Chitotriosidase El plásmido de activación CRISPR (h) es un sistema mediador de activación sinérgica (SAM) de tres plásmidos diseñado para la regulación al alza transcripcional altamente eficiente y específica del locus CHIT1 en líneas celulares humanas. El sistema se basa en una Cas9 catalíticamente inactiva (dCas9) que porta dos mutaciones inactivadoras (D10A y N863A) que eliminan la actividad nucleasa al tiempo que conservan la unión al ADN. Esta dCas9 se fusiona con VP64, un potente activador transcripcional, y se coexpresa con un gen de resistencia a la blasticidina para la selección. El segundo plásmido codifica la proteína de fusión MS2-p65-HSF1, un complejo activador secundario que actúa en conjunto con dCas9-VP64, junto con un gen de resistencia a la higromicina. El tercer plásmido codifica un ARN guía (sgRNA) específico del objetivo de 20 nt fusionado a dos aptámeros de ARN MS2 que reclutan el complejo MS2-p65-HSF1 al sitio de activación, acompañado de un gen de resistencia a la puromicina. Los tres plásmidos se administran en una proporción de masa de 1:1:1 para una expresión equilibrada de todos los componentes del sistema.
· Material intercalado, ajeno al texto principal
(** [truncate_fraction] keeps at most nine digits of the first fractional
    field and changes nothing else: the text before the point and the offset or
    zone after the digits survive, whatever their length. *)
Theorem truncate_fraction_keeps_nine a d r :
  contains "." a = false -> all_digits d = true -> digit_run r = 0%nat ->
  truncate_fraction (a ++ "." ++ d ++ r) = a ++ "." ++ stake 9 d ++ r
  /\ truncate_fraction a = a.
Proof.
  intros Ha Hd Hr. unfold truncate_fraction. split.
  - rewrite find_dot_app by done. rewrite sdrop_app_ge. cbn [append sdrop].
    rewrite digit_run_app by done. destruct (Nat.leb_spec (slen d) 9) as [Hl|Hl].
    + by rewrite stake_all.
    + replace (slen a + 1 + slen d)%nat with (slen a + S (slen d))%nat by lia.
      rewrite sdrop_app_ge. cbn [sdrop]. rewrite sdrop_app.
      replace (slen a + 1 + 9)%nat with (slen (a ++ String "." (stake 9 d)))
        by (rewrite slen_app; cbn [slen]; rewrite slen_stake; lia).
      replace (a ++ String "." (d ++ r)) with ((a ++ String "." (stake 9 d)) ++ (sdrop 9 d ++ r)).
      * rewrite stake_app, sapp_assoc. done.
      * rewrite sapp_assoc. cbn [append]. by rewrite <- sapp_assoc, stake_sdrop.
  - unfold contains in Ha. by destruct (find "." a).
Qed.

Lemma truncate_fraction_keeps_nine_witness :
  truncate_fraction ("2026-06-01 10:30:00" ++ "." ++ "123456789012" ++ "+02:00")
  = "2026-06-01 10:30:00.123456789+02:00"
  /\ truncate_fraction "2026-06-01 10:30:00" = "2026-06-01 10:30:00".
Proof.
  exact (truncate_fraction_keeps_nine "2026-06-01 10:30:00" "123456789012" "+02:00" eq_refl eq_refl eq_refl).
Defined.
(** A server that is down, and a connection that ran a statement before. *)
Definition down_api : TrinoApi unit :=
  {| client_build _ := Ok tt;
     trino_get s _ _ := (Err "connection refused", s);
     trino_get_next s _ _ := (Err "connection refused", s);
     trino_get_all s _ _ := (Err "connection refused", s);
     trino_cancel s _ _ := (Err "connection refused", s) |}.

Definition used_world : World unit := mk_world tt [] [] 1%Z ∅ {[ 0%nat := Some "q0" ]} 1%nat.

Lemma early_failure_reports_and_clears_witness :
  (exists w1,
    @execute_trino_query ascii_only_case unit paged_api 3 some_client "bad" (Some 0%nat) None used_world
    = Some (Err (trino_user_error "line 1:8: mismatched input"), w1)
    /\ srv w1 = tt /\ slot_value w1 0%nat = None)
  /\ (exists w1,
    @execute_trino_query ascii_only_case unit down_api 3 some_client "SELECT" (Some 0%nat) None used_world
    = Some (Err (trino_user_error "connection refused"), w1)
    /\ srv w1 = tt /\ slots w1 = slots used_world).
Proof.
  split.
  - apply (@early_failure_reports_and_clears ascii_only_case unit paged_api
              3 some_client "bad" 0%nat None used_world "line 1:8: mismatched input" tt).
    right. exists (mk_query_result "q1" None None (Some "u9") None), tt, [].
    split; [reflexivity|]. split; [reflexivity|]. split; [|split; [reflexivity|simpl; lia]].
    eapply chain_failed; reflexivity.
  - apply (@early_failure_reports_and_clears ascii_only_case unit down_api
              3 some_client "SELECT" 0%nat None used_world "connection refused" tt). reflexivity.
Defined.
Una vez ensamblado en el locus diana, el complejo SAM se une aproximadamente 200 pb aguas arriba del sitio de inicio transcripcional CHIT1, donde VP64, p65 y HSF1 actúan de forma coordinada para reclutar la maquinaria transcripcional e impulsar la regulación al alza de la expresión endógena de Chitotriosidase. A diferencia de la Cas9 con actividad nucleasa, dCas9 no introduce roturas de doble cadena ni modifica la secuencia genómica, preservando el locus nativo CHIT1 y permitiendo el estudio de las respuestas transcripcionales dependientes de Chitotriosidase en el locus endógeno, lo que la convierte en una herramienta valiosa para estudios funcionales, la identificación de genes diana y la modelización de la restauración de la vía Chitotriosidase en células tumorales con expresión de CHIT1 silenciada o reducida.
Sólo para uso en investigación. No destinado a uso diagnóstico o terapéutico.